The euro surged yesterday when the European Central bank finally acknowledged mounting inflation risks and increased expectations of an interest rate hike this year. The ECB has long argued that high inflation will fall back below its 2% target later this year, but after a string of high inflation readings within the bloc, they appear to have changed that narrative. In her press conference when asked about record eurozone inflation, ECB President Christine Lagarde said “compared with our expectations in December, risks to the inflation outlook are tilted to the upside and price growth is becoming more broad based”. While Lagarde said the ECB would not rush into any move, she declined to repeat her previous guidance that an interest rate increase was “very unlikely”. The single currency rallied over 1% against both the dollar and sterling following her remarks and has continued its momentum this morning.
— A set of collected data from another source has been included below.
(* ===== verification/OrrPeers.v ===== *)
(** * Peers of an onion router (orr/src/peers.rs, identity.rs, handshake.rs, sdn_announce.rs)

    The registry of the routers a router talks to: where they are, their keys, the
    secrets shared with each of them epoch by epoch, and what is needed to make
    those secrets again.  A [RwLock<HashMap>] is a [gmap], an inner [BTreeMap] of
    epochs a [gmap Z] whose first and last keys are [first_key] and [last_key];
    every method holds its locks to its end, so one method is one step.
    Identifiers are ASCII: [to_lowercase] is [to_ascii_lowercase].

    Shown: the oldest epochs go first and the newest always stays; the pending
    ephemeral keys of a peer never exceed their bound; which announcements of a
    public key are accepted; what the controller's list may do to the peers. *)

From Stdlib Require Import ZArith Lia String Ascii.
From S2P Require Import Prelude Ids Text Delivery Peers Primitives Signing.

(** ** Epochs in order *)

Definition last_key {A} (m : gmap Z A) : option Z :=
  map_fold (fun k _ acc => match acc with Some j => Some (Z.max j k) | None => Some k end) None m.
Definition first_key {A} (m : gmap Z A) : option Z :=
  map_fold (fun k _ acc => match acc with Some j => Some (Z.min j k) | None => Some k end) None m.

(** [BTreeMap::pop_first] and the loop that runs it while there are too many. *)
Definition pop_first {A} (m : gmap Z A) : gmap Z A :=
  match first_key m with Some k => delete k m | None => m end.

Fixpoint pop_while {A} (fuel : nat) (keep : nat) (m : gmap Z A) : gmap Z A :=
  match fuel with
  | O => m
  | S fuel => if (keep <? size m)%nat then pop_while fuel keep (pop_first m) else m
  end.
Definition keep_newest {A} (keep : nat) (m : gmap Z A) : gmap Z A := pop_while (size m) keep m.

Lemma last_key_spec {A} (m : gmap Z A) :
  match last_key m with
  | None => m = ∅
  | Some k => is_Some (m !! k) /\ forall j, is_Some (m !! j) -> j <= k
  end.
Proof.
  unfold last_key. apply (map_fold_weak_ind (fun acc m => match acc with
    | None => m = ∅ | Some k => is_Some (m !! k) /\ forall j, is_Some (m !! j) -> j <= k end)); [done|].
  intros i x m' [k|] Hi IH.
  - destruct IH as [Hk Hmax]. destruct (Z.max_spec k i) as [[? ->]|[? ->]]; split.
    + rewrite lookup_insert_eq. by eexists.
    + intros j Hj. destruct (decide (j = i)) as [->|]; [lia|]. rewrite lookup_insert_ne in Hj by done. apply Hmax in Hj. lia.
    + rewrite lookup_insert_ne by (intros ->; destruct Hk; congruence). done.
    + intros j Hj. destruct (decide (j = i)) as [->|]; [lia|]. rewrite lookup_insert_ne in Hj by done. by apply Hmax.
  - subst m'. split; [rewrite lookup_insert_eq; by eexists|]. intros j [y Hj].
    apply lookup_insert_Some in Hj as [[-> _]|[_ Hj]]; [lia|by rewrite lookup_empty in Hj].
Qed.

Lemma first_key_spec {A} (m : gmap Z A) :
  match first_key m with
  | None => m = ∅
  | Some k => is_Some (m !! k) /\ forall j, is_Some (m !! j) -> k <= j
  end.
Proof.
  unfold first_key. apply (map_fold_weak_ind (fun acc m => match acc with
    | None => m = ∅ | Some k => is_Some (m !! k) /\ forall j, is_Some (m !! j) -> k <= j end)); [done|].
  intros i x m' [k|] Hi IH.
  - destruct IH as [Hk Hmin]. destruct (Z.min_spec k i) as [[? ->]|[? ->]]; split.
    + rewrite lookup_insert_ne by (intros ->; destruct Hk; congruence). done.
    + intros j Hj. destruct (decide (j = i)) as [->|]; [lia|]. rewrite lookup_insert_ne in Hj by done. by apply Hmin.
    + rewrite lookup_insert_eq. by eexists.
    + intros j Hj. destruct (decide (j = i)) as [->|]; [lia|]. rewrite lookup_insert_ne in Hj by done. apply Hmin in Hj. lia.
  - subst m'. split; [rewrite lookup_insert_eq; by eexists|]. intros j [y Hj].
    apply lookup_insert_Some in Hj as [[-> _]|[_ Hj]]; [lia|by rewrite lookup_empty in Hj].
Qed.

Lemma last_key_max {A} (m : gmap Z A) k :
  is_Some (m !! k) -> (forall j, is_Some (m !! j) -> j <= k) -> last_key m = Some k.
Proof.
  intros Hk Hmax. pose proof (last_key_spec m) as H. destruct (last_key m) as [k'|].
  - destruct H as [Hk' Hm]. f_equal. apply Hmax in Hk'. apply Hm in Hk. lia.
  - subst. destruct Hk as [x Hx]. by rewrite lookup_empty in Hx.
Qed.

(** Dropping the oldest: what stays was there, nothing that stays is older than
    what went, and as many as asked for stay. *)
Lemma pop_while_spec {A} fuel keep (m : gmap Z A) :
  (size m <= keep + fuel)%nat ->
  let m' := pop_while fuel keep m in
  (size m' = size m `min` keep)%nat /\ m' ⊆ m
  /\ (forall i j, is_Some (m !! i) -> m' !! i = None -> is_Some (m' !! j) -> i < j).
Proof.
  revert m. induction fuel as [|fuel IH]; intros m Hs; cbn [pop_while] in *.
  { split_and!; [lia|done|]. intros i j [x Hx] Hn _. congruence. }
  destruct (Nat.ltb_spec keep (size m)) as [Hlt|Hle].
  2:{ split_and!; [lia|done|]. intros i j [x Hx] Hn _. congruence. }
  unfold pop_first. pose proof (first_key_spec m) as Hf. destruct (first_key m) as [k|].
  2:{ subst m. rewrite map_size_empty in Hlt. lia. }
  destruct Hf as [Hk Hmin]. assert (Hsz : size (delete k m) = pred (size m)) by (by apply map_size_delete_Some).
  destruct (IH (delete k m) ltac:(lia)) as (H1 & H2 & H3). split_and!.
  - rewrite H1, Hsz. lia.
  - etransitivity; [exact H2|apply delete_subseteq].
  - intros i j Hi Hn Hj. destruct (decide (i = k)) as [->|Hne].
    + assert (Hj' : is_Some (delete k m !! j)).
      { destruct Hj as [x Hx]. exists x. by eapply lookup_weaken. }
      destruct Hj' as [x Hx]. apply lookup_delete_Some in Hx as [? Hx].
      assert (k <= j) by (apply Hmin; by eexists). lia.
    + apply (H3 i j); [|done|done]. by rewrite lookup_delete_ne.
Qed.

Lemma keep_newest_spec {A} keep (m : gmap Z A) :
  (size (keep_newest keep m) = size m `min` keep)%nat /\ keep_newest keep m ⊆ m
  /\ (forall i j, is_Some (m !! i) -> keep_newest keep m !! i = None -> is_Some (keep_newest keep m !! j) -> i < j).
Proof. apply pop_while_spec. lia. Qed.

(** The [n] newest of the keys stay when at least [n] may stay. *)
Lemma keep_newest_stays {A} keep (m : gmap Z A) (S : gset Z) k :
  k ∈ S -> S ⊆ dom m -> (forall j, is_Some (m !! j) -> j ∉ S -> j < k) -> (size S <= keep)%nat ->
  keep_newest keep m !! k = m !! k.
Proof.
  intros Hk HS Hnew Hle. destruct (keep_newest_spec keep m) as (Hsz & Hsub & Hord).
  assert (Hm : is_Some (m !! k)) by (apply elem_of_dom, HS, Hk).
  destruct (keep_newest keep m !! k) as [x|] eqn:E; [symmetry; by eapply lookup_weaken|]. exfalso.
  assert (Hd : dom (keep_newest keep m) ⊆ S ∖ {[k]}).
  { intros j Hj. apply elem_of_dom in Hj. pose proof (Hord k j Hm E Hj) as Hlt.
    apply elem_of_difference. split; [|apply not_elem_of_singleton; lia]. apply dec_stable. intros Hn.
    assert (j < k) by (apply Hnew; [destruct Hj as [y Hy]; exists y; by eapply lookup_weaken|done]). lia. }
  apply subseteq_size in Hd. rewrite size_dom, size_difference in Hd by set_solver. rewrite size_singleton in Hd.
  assert (Hs : (size S <= size m)%nat) by (rewrite <- (size_dom m); by apply subseteq_size).
  assert (size S <> 0)%nat by (intros Hz; apply size_empty_inv in Hz; set_solver). lia.
Qed.

(** ** The registry *)

Inductive BootstrapTrust := Tofu | Strict.
#[export] Instance BootstrapTrust_eq_dec : EqDecision BootstrapTrust.
Proof. solve_decision. Defined.

Record OrrRegistry := mkOrrReg {
  or_by_orr : gmap string Z;
  or_pubkeys : gmap string bytes;
  or_bootstrap : gmap string bytes;
  or_master : gmap string (gmap Z bytes);
  or_esks : gmap string (gmap Z bytes);
  or_send_epochs : gmap string Z;
  or_last_failure : gmap string Z;
  or_inflight : gmap string bool;
  or_grpc : gmap string string;
  or_pinned : gmap string bytes;
  or_verify_keys : gmap string bytes;
  or_trust : BootstrapTrust;
  or_roots : option (list bytes);
  or_rotation_spawned : gset string;
  or_id : string;
  or_qkc : Z;
}.

Definition MAX_EPHEMERAL_PER_PEER : nat := 64.

Definition or_with_all (seed_qkc : gmap string Z) (seed_pubkeys verify_keys : gmap string bytes) (id : string) (qkc : Z)
  (trust : BootstrapTrust) : OrrRegistry :=
  mkOrrReg seed_qkc seed_pubkeys ∅ ∅ ∅ ∅ ∅ ∅ ∅ seed_pubkeys verify_keys trust None ∅ id qkc.
Definition with_trust_roots (roots : option (list bytes)) (r : OrrRegistry) : OrrRegistry :=
  mkOrrReg (or_by_orr r) (or_pubkeys r) (or_bootstrap r) (or_master r) (or_esks r) (or_send_epochs r) (or_last_failure r)
    (or_inflight r) (or_grpc r) (or_pinned r) (or_verify_keys r) (or_trust r) roots (or_rotation_spawned r) (or_id r) (or_qkc r).

(** The maps that an operation replaces. *)
Definition set_peers (q : gmap string Z) (p : gmap string bytes) (g : gmap string string) (r : OrrRegistry) : OrrRegistry :=
  mkOrrReg q p (or_bootstrap r) (or_master r) (or_esks r) (or_send_epochs r) (or_last_failure r)
    (or_inflight r) g (or_pinned r) (or_verify_keys r) (or_trust r) (or_roots r) (or_rotation_spawned r) (or_id r) (or_qkc r).
Definition set_secrets (b : gmap string bytes) (m e : gmap string (gmap Z bytes)) (c : gmap string Z) (r : OrrRegistry)
  : OrrRegistry :=
  mkOrrReg (or_by_orr r) (or_pubkeys r) b m e c (or_last_failure r)
    (or_inflight r) (or_grpc r) (or_pinned r) (or_verify_keys r) (or_trust r) (or_roots r) (or_rotation_spawned r) (or_id r) (or_qkc r).
Definition set_flags (f : gmap string Z) (i : gmap string bool) (s : gset string) (r : OrrRegistry) : OrrRegistry :=
  mkOrrReg (or_by_orr r) (or_pubkeys r) (or_bootstrap r) (or_master r) (or_esks r) (or_send_epochs r) f
    i (or_grpc r) (or_pinned r) (or_verify_keys r) (or_trust r) (or_roots r) s (or_id r) (or_qkc r).

(** *** Peers *)

Definition qkc_id (r : OrrRegistry) (orr : string) : option Z :=
  if bool_decide (orr = or_id r) then Some (or_qkc r) else or_by_orr r !! orr.
Definition or_put (r : OrrRegistry) (orr : string) (qkc : Z) : OrrRegistry :=
  set_peers (<[orr := qkc]> (or_by_orr r)) (or_pubkeys r) (or_grpc r) r.
Definition or_remove (r : OrrRegistry) (orr : string) : OrrRegistry :=
  set_peers (delete orr (or_by_orr r)) (or_pubkeys r) (or_grpc r) r.
Definition or_public_key (r : OrrRegistry) (orr : string) : option bytes := or_pubkeys r !! orr.
Definition put_pubkey (r : OrrRegistry) (orr : string) (pk : bytes) : OrrRegistry :=
  set_peers (or_by_orr r) (<[orr := pk]> (or_pubkeys r)) (or_grpc r) r.
Definition remove_pubkey (r : OrrRegistry) (orr : string) : OrrRegistry :=
  set_peers (or_by_orr r) (delete orr (or_pubkeys r)) (or_grpc r) r.
Definition grpc_addr (r : OrrRegistry) (orr : string) : option string := or_grpc r !! orr.
Definition put_grpc_addr (r : OrrRegistry) (orr url : string) : OrrRegistry :=
  set_peers (or_by_orr r) (or_pubkeys r) (<[orr := url]> (or_grpc r)) r.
The dollar remains on the backfoot against the euro in early trading. The dollar index is trading without any clear direction after losing 0.7% following Christine Lagarde’s hawkish comments yesterday. Key employment data due for release later today will likely dictate the greenback’s moves. January’s non-farm payroll report is expected to rise by 150,000 following December’s disappointing increase of 199,000. Traders will also keep a close eye on the wage inflation reading due at the same time.

Economic Calendar

13:30pm USD Non-Farm Payrolls (Jan)
13:30pm USD Average hourly earnings (Jan)
13:30pm USD Average weekly earnings (Jan)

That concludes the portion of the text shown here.